[[ DATA FOR PROCESSING open ]]

Lemma deaf_net_sends c c' out : deaf_net c -> Forall deaf_out out -> dc_transport c' = dc_transport c ->
  dc_sending c' = dc_sending c ++ out -> dc_sleeping c' = dc_sleeping c ->
  (forall j q m, dc_stepCh c' !! j = Some q -> m ∈ q -> exists q', dc_stepCh c !! j = Some q' /\ m ∈ q') -> deaf_net c'.
Proof.
  intros [Hcut Hfrom Hnone Hprop Hchan] Hout Ht Hse Hsl Hq. rewrite Forall_forall in Hout. split.
  - by rewrite Ht.
  - intros m. rewrite Hse. intros [Hm|Hm]%elem_of_app; [by apply Hfrom|by apply Hout].
  - intros m Hm. rewrite Hsl. destruct (Hnone m Hm) as [H1 H2]. split; [done|]. intros q Hqq Hin. destruct (Hq a q m Hqq Hin) as (q' & Hq' & Hin'). by eapply H2.
  - intros m Hty. rewrite Hse Hsl. intros [[Hm|Hm]%elem_of_app|Hm]%elem_of_app; [apply Hprop; set_solver|by apply Hout|apply Hprop; set_solver].
  - intros j q m Hty Hj Hin. destruct (Hq j q m Hj Hin) as (q' & Hq' & Hin'). by eapply Hchan.
Qed.

(** The steps that no node takes part in, healing apart. *)
Lemma deaf_net_other act c c' : deaf_net c -> node_action act = None -> (forall x, x ∈ live -> act <> DHeal x a) -> dstep act c = Some c' -> deaf_net c'.
Proof.
  intros [Hcut Hfrom Hnone Hprop Hchan] Hact Hheal H. destruct act as [i|i data|i|i|k|k|k|x y|x y|i]; try done; cbn in H.
  - apply bind_Some in H as (q & _ & [= <-]). done.
  - apply bind_Some in H as (m & Hm%list_elem_of_lookup_2 & [= <-]). split; cbn; try done.
    + intros m' Hm'%elem_of_delete. by apply Hfrom.
    + intros m' Hto. destruct (Hnone m' Hto) as [H1 H2]. split; [|done]. destruct (mem_deliver (dc_transport c) m) eqn:Hd; [|done].
      intros [?|Hm'%list_elem_of_singleton]%elem_of_app; [done|]. subst m'. unfold mem_deliver in Hd. rewrite Hto in Hd.
      by rewrite (Hcut _ (Hfrom m Hm Hto)) in Hd.
    + intros m' Hty Hm'. apply Hprop; [done|]. apply elem_of_app in Hm' as [Hm'%elem_of_delete|Hm']; [set_solver|].
      destruct (mem_deliver _ m); set_solver.
  - apply bind_Some in H as (m & Hm%list_elem_of_lookup_2 & H). apply bind_Some in H as (q & Hq & [= <-]). split; cbn; try done.
    + intros m' Hto. destruct (Hnone m' Hto) as [H1 H2]. split; [by intros ?%elem_of_delete|]. intros q'. rewrite lookup_insert. case_decide as E; [|apply H2].
      by destruct (Hnone m E).
    + intros m' Hty [Hm'|Hm'%elem_of_delete]%elem_of_app; apply Hprop; set_solver.
    + intros j q' m' Hty. rewrite lookup_insert. case_decide; [|by apply Hchan]. intros [= <-] [Hm'|Hm'%list_elem_of_singleton]%elem_of_app; [by eapply Hchan|].
      subst m'. apply Hprop; set_solver.
  - simplify_eq. split; cbn; try done.
    + intros m' Hto. destruct (Hnone m' Hto) as [H1 H2]. split; [by intros ?%elem_of_delete|done].
    + intros m' Hty [Hm'|Hm'%elem_of_delete]%elem_of_app; apply Hprop; set_solver.
  - simplify_eq. split; cbn; try done. intros z Hz. by apply partition_keeps, Hcut.
  - simplify_eq. split; cbn; try done. intros z Hz. apply heal_keeps; [|by apply Hcut]. intros [= -> ->]. by eapply Hheal.
  - by simplify_eq.
Qed.
(** A live node sends in the name of a live node. *)
Lemma live_sends b s s' out : sinv nodeIDs conf s -> enabled b s = true -> sstep b s = Some s' -> s_net s' = s_net s ++ out -> a_node b ∈ live ->
  (forall m, a_event b = EvStep m -> m_Type m = MsgPropose -> m_From m ∈ live) -> Forall (fun m => m_From m ∈ live) out.
Proof.
  intros Hi Hen Hst Hout Hb Hin.
  destruct (sstep_inv _ _ (demo_config_ok _ Hnd Hne) b s Hi Hen) as (s1 & node & node' & Hst' & _ & Hn & _ & r & o & Hus & _ & Hnet & _).
  rewrite Hst in Hst'. injection Hst' as <-. rewrite Hout in Hnet. apply app_inv_head in Hnet as ->.
  pose proof (si_members _ _ _ Hi _ _ Hn) as Hm. apply usteps_sent_by in Hus as [_ Hby]. eapply Forall_impl; [exact Hby|].
  intros m [->|(_ & q & Hq & Hty & ->)]; [by rewrite (mo_id _ _ _ _ Hm)|]. destruct b as [j|j es|j m']; cbn in Hq; [done| |].
  - injection Hq as <-. cbn. by rewrite (mo_conf _ _ _ _ Hm).
  - injection Hq as ->. by apply Hin.
Qed.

[[ DATA FOR PROCESSING closed ]]

## ASSIGNMENT
Look through the listing, and copy each line in which the string "rewrite" turns up.

## ANSWER BOX
  intros [Hcut Hfrom Hnone Hprop Hchan] Hout Ht Hse Hsl Hq. rewrite Forall_forall in Hout. split.
  - by rewrite Ht.
  - intros m. rewrite Hse. intros [Hm|Hm]%elem_of_app; [by apply Hfrom|by apply Hout].
  - intros m Hm. rewrite Hsl. destruct (Hnone m Hm) as [H1 H2]. split; [done|]. intros q Hqq Hin. destruct (Hq a q m Hqq Hin) as (q' & Hq' & Hin'). by eapply H2.
  - intros m Hty. rewrite Hse Hsl. intros [[Hm|Hm]%elem_of_app|Hm]%elem_of_app; [apply Hprop; set_solver|by apply Hout|apply Hprop; set_solver].
      intros [?|Hm'%list_elem_of_singleton]%elem_of_app; [done|]. subst m'. unfold mem_deliver in Hd. rewrite Hto in Hd.
      by rewrite (Hcut _ (Hfrom m Hm Hto)) in Hd.
    + intros m' Hto. destruct (Hnone m' Hto) as [H1 H2]. split; [by intros ?%elem_of_delete|]. intros q'. rewrite lookup_insert. case_decide as E; [|apply H2].
    + intros j q' m' Hty. rewrite lookup_insert. case_decide; [|by apply Hchan]. intros [= <-] [Hm'|Hm'%list_elem_of_singleton]%elem_of_app; [by eapply Hchan|].
  rewrite Hst in Hst'. injection Hst' as <-. rewrite Hout in Hnet. apply app_inv_head in Hnet as ->.
  intros m [->|(_ & q & Hq & Hty & ->)]; [by rewrite (mo_id _ _ _ _ Hm)|]. destruct b as [j|j es|j m']; cbn in Hq; [done| |].
  - injection Hq as <-. cbn. by rewrite (mo_conf _ _ _ _ Hm).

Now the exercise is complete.